Colorado senator Michael Bennet and Montana governor Steve Bullock are also from relatively near Iowa and have spent significant time there. They also have in common that they are part of the crowd of candidates (along with Buttigieg, Klobuchar, Cory Booker, and Kamala Harris) who have been auditioning to become moderate alternatives to Joe Biden. Since neither has been on a debate stage since July, it’s hard to imagine their highly theoretical rationales for candidacy surviving a poor or even meh showing in Iowa.
The same is likely true of Beto O’Rourke, whose early fundraising and high name ID, and then a modest revival after the gun massacre in his hometown, have given him more staying power. But once voters vote, his long-standing “potential” may be used up.
Booker built one of the strongest early organizations in Iowa, and given the fact that he has no other states to fall back on if he falters there, he, too, should be good or gone after February 3. And you can make a strong case that Harris, briefly a world-beater after a strong first-debate performance, has to finish in the money in Iowa as well, after she decided to focus her entire candidacy on an Obama-style breakthrough there. Conversely, Biden can clear out a lot of potential moderate-lane and African-American competition if he badly beats all these rivals in Iowa, which is a good reason for him to keep spending time there despite having stronger support elsewhere.
Steyer and Yang May Be Impervious to a Bad Showing
Tom Steyer, I am sure, wants to do well in Iowa as much as anyone else. But he has the resources to survive a poor finish there, and in quite a few other states as well, so long as he doesn’t become too discouraged to go on. Andrew Yang is a niche candidate who has already exceeded every reasonable expectation, without raising those expectations above what he can accomplish. He’s raising money pretty well, too, and has no particular geographical base, so why should he drop out after Iowa?
Perhaps Tulsi Gabbard is a niche candidate, too: sort of the Dennis Kucinich of the 2020 cycle, with an ideological positioning that probably secures a hard kernel of support. But it’s unclear whether she has the appetite for that kind of quixotic run. As for Castro, his path to the nomination depends on making it to Nevada, where he could in theory draw on support from fellow Latinos, but it’s doubtful he can survive until then.
Candidates Who Are Going Nowhere Anyway Can Meander On After Iowa
Some of the above candidates, of course, and several others who have made less of a mark on the contest, can keep going on a sort of energy-saver mode after doing poorly in Iowa because they don’t need a lot of money or support to hang around and/or don’t have time-consuming day jobs. The model for this kind of sort-of candidacy is provided by Miramar, Florida, mayor Wayne Messam, who is not raising or spending much of anything. A livelier version of the eternal candidate may be Marianne Williamson, who has pretty good name ID and some fundraising ability, along with no discernible path to the nomination that she can screw up with a poor performance in Iowa or anywhere else.
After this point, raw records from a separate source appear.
(** A node with [p] on side [d] and [q] on the other. *)
Definition cell d (par p q : nid) k (b : bool) : tt_rbnode_t K :=
  match d with
  | L => mk_rbnode (Some par) (Some p) (Some q) (Some k) b
  | R => mk_rbnode (Some par) (Some q) (Some p) (Some k) b
  end.

(** The subtree at a place below [par]; the frames above a place that holds [p]. *)
Fixpoint repr nl m par t : Prop :=
  match t with
  | E => True
  | T b l x k r => m !! x = Some (cell L par (rt nl l) (rt nl r) k b) ∧ repr nl m x l ∧ repr nl m x r
  end.
Fixpoint crepr nl m (root : nid) c p : Prop :=
  match c with
  | [] => root = p
  | F d b x k s :: c => m !! x = Some (cell d (above nl c) p (rt nl s) k b) ∧ repr nl m x s ∧ crepr nl m root c x
  end.

(** The nodes of the frames. *)
Fixpoint cnodes c : list nid :=
  match c with [] => [] | F _ _ x _ s :: c => x :: tnodes s ++ cnodes c end.

Lemma cnodes_app c c' : cnodes (c ++ c') = cnodes c ++ cnodes c'.
Proof. induction c as [|[d b x k s] c IH]; simpl; [done|]. by rewrite IH, <- app_assoc. Qed.
Lemma rt_plug nl c : ∀ t, c ≠ [] → rt nl (plug c t) ∈ cnodes c.
Proof.
  induction c as [|[d b x k s] c IH]; intros t Hc; [done|]. simpl. destruct c as [|f c].
  - simpl. destruct d; by left.
  - right. apply elem_of_app. right. by apply IH.
Qed.

(** ** Frame lemmas *)

Lemma tnodes_T b l x k r : tnodes (T b l x k r) = tnodes l ++ x :: tnodes r.
Proof. unfold tnodes. simpl. by rewrite fmap_app. Qed.

Lemma tnodes_node d b t x k s y : y ∈ tnodes (node d b t x k s) ↔ y = x ∨ y ∈ tnodes t ∨ y ∈ tnodes s.
Proof. destruct d; simpl; rewrite tnodes_T; set_solver. Qed.

Lemma repr_ext nl m m' par t : (∀ y, y ∈ tnodes t → m' !! y = m !! y) → repr nl m par t → repr nl m' par t.
Proof.
  revert par. induction t as [|b l IHl x k r IHr]; intros par Heq; [done|]. rewrite tnodes_T in Heq.
  intros (Hx & Hl & Hr). split_and!; [by rewrite Heq by set_solver|apply IHl|apply IHr]; try done; set_solver.
Qed.
Lemma crepr_ext nl m m' root c p : (∀ y, y ∈ cnodes c → m' !! y = m !! y) →
  crepr nl m root c p → crepr nl m' root c p.
Proof.
  revert p. induction c as [|[d b x k s] c IH]; intros p Heq; [done|]. simpl in Heq.
  intros (Hx & Hs & Hc). split_and!; [by rewrite Heq by set_solver| |apply IH; [set_solver|done]].
  eapply repr_ext; [|done]. set_solver.
Qed.

Lemma repr_insert nl m par t y v : y ∉ tnodes t → repr nl m par t → repr nl (<[y := v]> m) par t.
Proof. intros Hy. apply repr_ext. intros z Hz. apply lookup_insert_ne. set_solver. Qed.
Lemma crepr_insert nl m root c p y v : y ∉ cnodes c → crepr nl m root c p → crepr nl (<[y := v]> m) root c p.
Proof. intros Hy. apply crepr_ext. intros z Hz. apply lookup_insert_ne. set_solver. Qed.

Lemma repr_node nl m par d b t x k s :
  repr nl m par (node d b t x k s) ↔
    m !! x = Some (cell d par (rt nl t) (rt nl s) k b) ∧ repr nl m x t ∧ repr nl m x s.
Proof. destruct d; simpl; tauto. Qed.
Lemma rt_node nl d b t x k s : rt nl (node d b t x k s) = x.
Proof. by destruct d. Qed.
Lemma rt_in nl t : rt nl t = nl ∧ t = E ∨ rt nl t ∈ tnodes t.
Proof. destruct t; [by left|]. right. rewrite tnodes_T. set_solver. Qed.

(** Moving a subtree below another node. *)
Lemma repr_reparent nl m par par' t v : NoDup (tnodes t) → repr nl m par t →
  m !! rt nl t = Some v → repr nl (<[rt nl t := set_parent (Some par') v]> m) par' t.
Proof.
  destruct t as [|b l x k r]; [done|]. rewrite tnodes_T. simpl.
  intros (_ & Hl & [Hr _]%NoDup_cons)%NoDup_app (Hx & Hrl & Hrr) Hv. rewrite Hx in Hv. injection Hv as <-.
  rewrite lookup_insert_eq. split_and!; [done|apply repr_insert; [set_solver|done]..].
Qed.
Lemma repr_recolor nl m par b b' l x k r v : NoDup (tnodes (T b l x k r)) → repr nl m par (T b l x k r) →
  m !! x = Some v → repr nl (<[x := set_black b' v]> m) par (T b' l x k r).
Proof.
  rewrite tnodes_T. simpl. intros (_ & Hl & [Hr _]%NoDup_cons)%NoDup_app (Hx & Hrl & Hrr) Hv.
  rewrite Hx in Hv. injection Hv as <-. rewrite lookup_insert_eq.
  split_and!; [done|apply repr_insert; [set_solver|done]..].
Qed.

Lemma cell_fields d par p q k b :
  parent (cell d par p q k b) = Some par ∧ child d (cell d par p q k b) = Some p ∧
  child (opp d) (cell d par p q k b) = Some q ∧ key (cell d par p q k b) = Some k ∧ black (cell d par p q k b) = b.
Proof. by destruct d. Qed.
Lemma cell_set d par p q k b :
  (∀ y, set_parent (Some y) (cell d par p q k b) = cell d y p q k b) ∧
  (∀ y, set_child d (Some y) (cell d par p q k b) = cell d par y q k b) ∧
  (∀ y, set_child (opp d) (Some y) (cell d par p q k b) = cell d par p y k b) ∧
  (∀ b', set_black b' (cell d par p q k b) = cell d par p q k b').
Proof. destruct d; split_and!; reflexivity. Qed.

(** ** The whole memory *)

(** The memory holds [t] at the place [c] and nothing else of the tree; the
    sentinel is black. *)
Record focus h c t : Prop := {
  fo_ctx : crepr (tnil h) (nodes h) (root h) c (rt (tnil h) t);
  fo_tree : repr (tnil h) (nodes h) (above (tnil h) c) t;
  fo_nodup : NoDup (tnil h :: cnodes c ++ tnodes t);
  fo_nil : ∃ v, nodes h !! tnil h = Some v ∧ black v = true;
}.

(** [h'] differs from [h] at most at the nodes [ys] and the root. *)
Definition frames h h' (ys : list nid) : Prop :=
  tnil h' = tnil h ∧ count h' = count h ∧ ∀ y, y ∉ ys → nodes h' !! y = nodes h !! y.

Lemma frames_refl h ys : frames h h ys.
Proof. done. Qed.
Lemma frames_trans h1 h2 h3 ys zs : frames h1 h2 ys → frames h2 h3 zs → (∀ y, y ∈ zs → y ∈ ys) → frames h1 h3 ys.
Proof.
  intros (E1 & C1 & H1) (E2 & C2 & H2) Hsub. split_and!; [congruence..|]. intros y Hy.
  rewrite H2 by auto. by apply H1.
Qed.
Lemma frames_sub h1 h2 ys zs : frames h1 h2 ys → (∀ y, y ∈ ys → y ∈ zs) → frames h1 h2 zs.
Proof. intros (E1 & C1 & H1) Hsub. split_and!; [done..|]. intros y Hy. apply H1. auto. Qed.

(** ** Steps *)

Lemma get_ok {A} (f : tt_rbnode_t K → A) h x v : nodes h !! x = Some v →
  get f (Some x) h = Ret (TT_SUCCESS (f v), h).
Proof. unfold get. by intros ->. Qed.
Lemma put_ok (f : tt_rbnode_t K → tt_rbnode_t K) h x v : nodes h !! x = Some v →
  put (Some x) f h = Ret (TT_SUCCESS tt, mk_rbmem (<[x := f v]> (nodes h)) (tnil h) (root h) (count h)).
Proof. unfold put. by intros ->. Qed.
Lemma nilp_ok h : nilp h = Ret (TT_SUCCESS (Some (tnil h)), h).
Proof. done. Qed.
Lemma rootp_ok h : rootp h = Ret (TT_SUCCESS (Some (root h)), h).
Proof. done. Qed.

Lemma assert_ok {A} (k : unit → M (rbmem K) A) h : (assert_always true ≫= k) h = k tt h.
Proof. done. Qed.
Lemma mret_ok {A B} (a : A) (k : A → M (rbmem K) B) h : (mret a ≫= k) h = k a h.
Proof. done. Qed.

Lemma same_ne x y : x ≠ y → same (Some x) (Some y) = false.
Proof. intros Hne. unfold same. apply bool_decide_false. congruence. Qed.
Lemma same_eq x : same (Some x) (Some x) = true.
Proof. unfold same. by apply bool_decide_true. Qed.

Lemma frames_insert h x v (ys : list nid) h' : nodes h' = <[x := v]> (nodes h) → tnil h' = tnil h →
  count h' = count h → x ∈ ys → frames h h' ys.
Proof. intros E E1 E2 Hx. split_and!; [done|done|]. intros y Hy. rewrite E. apply lookup_insert_ne. set_solver. Qed.

(** The child pointer above a place is overwritten. *)
Lemma relink_ok h d b z k s c x y : crepr (tnil h) (nodes h) (root h) (F d b z k s :: c) x →
  NoDup (cnodes (F d b z k s :: c)) →
  ∃ h', put (Some z) (set_child d (Some y)) h = Ret (TT_SUCCESS tt, h') ∧
    crepr (tnil h') (nodes h') (root h') (F d b z k s :: c) y ∧ frames h h' [z].
Proof.
  intros (Hz & Hs & Hc) [Hzn _]%NoDup_cons. rewrite (put_ok _ h z _ Hz). eexists. split; [done|].
  split; [|eapply frames_insert; [done..|by left]]. cbn [nodes tnil root crepr]. rewrite lookup_insert_eq.
  apply not_elem_of_app in Hzn as [Hzs Hzc].
  split_and!; [by destruct d|by apply repr_insert|by apply crepr_insert].
Qed.

(** The place of [x] below its parent gets [y]. *)
Lemma replace_child_ok h c x y : crepr (tnil h) (nodes h) (root h) c x → NoDup (tnil h :: cnodes c) →
  x ∉ tnil h :: cnodes c →
  ∃ h', replace_child (Some (above (tnil h) c)) (Some x) (Some y) h = Ret (TT_SUCCESS tt, h') ∧
    crepr (tnil h') (nodes h') (root h') c y ∧ frames h h' (cnodes c).
Proof.
  intros Hc [Hnil Hnd]%NoDup_cons Hx. unfold replace_child. rewrite (bind_step _ _ _ _ _ (nilp_ok h)).
  destruct c as [|[d b z k s] c]; cbn [above fnode].
  - rewrite same_eq. eexists. split; [done|]. split; [done|]. split_and!; done.
  - destruct (relink_ok h d b z k s c x y Hc Hnd) as (h' & E & Hc' & Fr). simpl in Hnil, Hx.
    destruct Hc as (Hz & _ & _). rewrite same_ne by set_solver.
    rewrite (bind_step _ _ _ _ _ (get_ok left h z _ Hz)).
    assert (rt (tnil h) s ≠ x) as Hne by (destruct (rt_in (tnil h) s) as [[-> _]|?]; set_solver).
    exists h'. split; [|split; [done|]].
    + destruct d; simpl; by rewrite ?same_eq, ?same_ne.
    + eapply frames_sub; [exact Fr|]. simpl. set_solver.
Qed.

Lemma tnodes_node_perm d b t x k s : tnodes (node d b t x k s) ≡ₚ x :: tnodes t ++ tnodes s.
Proof.
  destruct d; simpl; rewrite tnodes_T, <- Permutation_middle; [done|]. by rewrite (Permutation_app_comm (tnodes s)).
Qed.

(** Where the nodes of the tree sit with respect to each other. *)
Lemma focus_apart h c t : focus h c t →
  tnil h ∉ cnodes c ∧ tnil h ∉ tnodes t ∧ NoDup (cnodes c) ∧ NoDup (tnodes t) ∧ (∀ y, y ∈ cnodes c → y ∉ tnodes t).
Proof.
  intros H. pose proof (fo_nodup _ _ _ H) as [Hn (H1 & H2 & H3)%NoDup_app]%NoDup_cons.
  split_and!; [set_solver|set_solver|done|done|done].
Qed.

(** A subtree that moves below [par']; nothing happens to an empty one. *)
Lemma adopt_ok h par par' t : repr (tnil h) (nodes h) par t → NoDup (tnodes t) → tnil h ∉ tnodes t →
  ∃ h', (if same (Some (rt (tnil h) t)) (Some (tnil h)) then mret tt
         else put (Some (rt (tnil h) t)) (set_parent (Some par'))) h = Ret (TT_SUCCESS tt, h') ∧
    repr (tnil h) (nodes h') par' t ∧ frames h h' (tnodes t) ∧ root h' = root h.
Proof.
  intros Ht Hnd Hn. destruct (rt_in (tnil h) t) as [[-> ->]|Hin].
  - rewrite same_eq. by exists h.
  - rewrite same_ne by (intros E; by rewrite E in Hin).
    assert (∃ v, nodes h !! rt (tnil h) t = Some v) as [v Hv].
    { destruct t; [by apply not_elem_of_nil in Hin|]. simpl in Ht. destruct Ht as [Ht _]. by eexists. }
    rewrite (put_ok _ h _ v Hv). eexists. split; [done|]. split_and!; [by apply (repr_reparent _ _ par)| |done].
    by eapply frames_insert.
Qed.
If she wants to stick around, she can. The very wealthy John Delaney is a sort of Tom Steyer with less money and a lot less support. And who knows why Tim Ryan is still in the race (though focusing most of his attention on his real campaign, the one for reelection to the House) — or Joe Sestak?
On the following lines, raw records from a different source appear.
(** A black uncle, [z] on the inner side: its parent goes below it first. *)
Lemma add_black_inner h d p kp s g kg u c b a xz kz e :
  focus h (F (opp d) false p kp s :: F d true g kg u :: c) (node d b a xz kz e) → b = false → bk u = true →
  ∃ h', add_fixup_side d (Some xz) h = Ret (TT_SUCCESS (Some p), h') ∧
    focus h' (F d true xz kz (node d false e g kg u) :: c) (node d false s p kp a) ∧
    frames h h' (held (F (opp d) false p kp s :: F d true g kg u :: c) (node d b a xz kz e)).
Proof.
  intros H -> Hbu. set (z := node d false a xz kz e) in *.
  assert (z ≠ E) as Hz by by destruct d. pose proof (rt_node (tnil h) d false a xz kz e) as Ez. fold z in Ez.
  rewrite <- Ez, (add_black_start h (opp d) d p kp s g kg u c z H Hbu Hz), Ez.
  replace (match opp d with L => match d with L => false | R => true end | R => match d with L => true | R => false end end)
    with true by by destruct d.
  pose proof (focus_zip _ _ _ _ _ _ _ _ H) as H1. rewrite node_opp, opp_opp in H1.
  destruct (rot_ok _ _ _ _ _ _ _ _ _ _ _ _ H1) as (h1 & E1 & H2 & F1). m_simpl. rewrite E1.
  pose proof (focus_cell _ _ _ _ _ _ _ _ (focus_unzip _ _ _ _ _ _ _ _ H2)) as Hp.
  rewrite (get_ok parent h1 p _ Hp), cell_parent. cbn [above fnode].
  destruct (add_outer h1 d xz kz e g kg u c _ (Some p) H2) as (h' & E & H' & F2). m_simpl_in E. rewrite E.
  exists h'. split; [done|]. split; [by apply focus_up|].
  eapply frames_trans; [eapply frames_sub; [exact F1|]|exact F2|]; intros y; unfold z;
    rewrite !held_up; unfold held; rewrite !elem_of_app, !tnodes_node; simpl; set_solver.
Qed.
(** ** The repair *)

(** What the loop keeps: the place and its tree fit, but for a red node below a red
    one. *)
Definition add_broken c t n : Prop := crb c n ∧ rb t n ∧ bk t = false.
So to get back to the perennial question, how many tickets out of Iowa are there likely to be, counting only candidates who are truly viable? The traditional answer has always been three. For the reasons cited earlier, there will probably be four tickets out of Iowa this time around: the Big Three plus some lucky dark horse aiming for Biden’s vote, minority voters, or some sweet spot in the center of the party.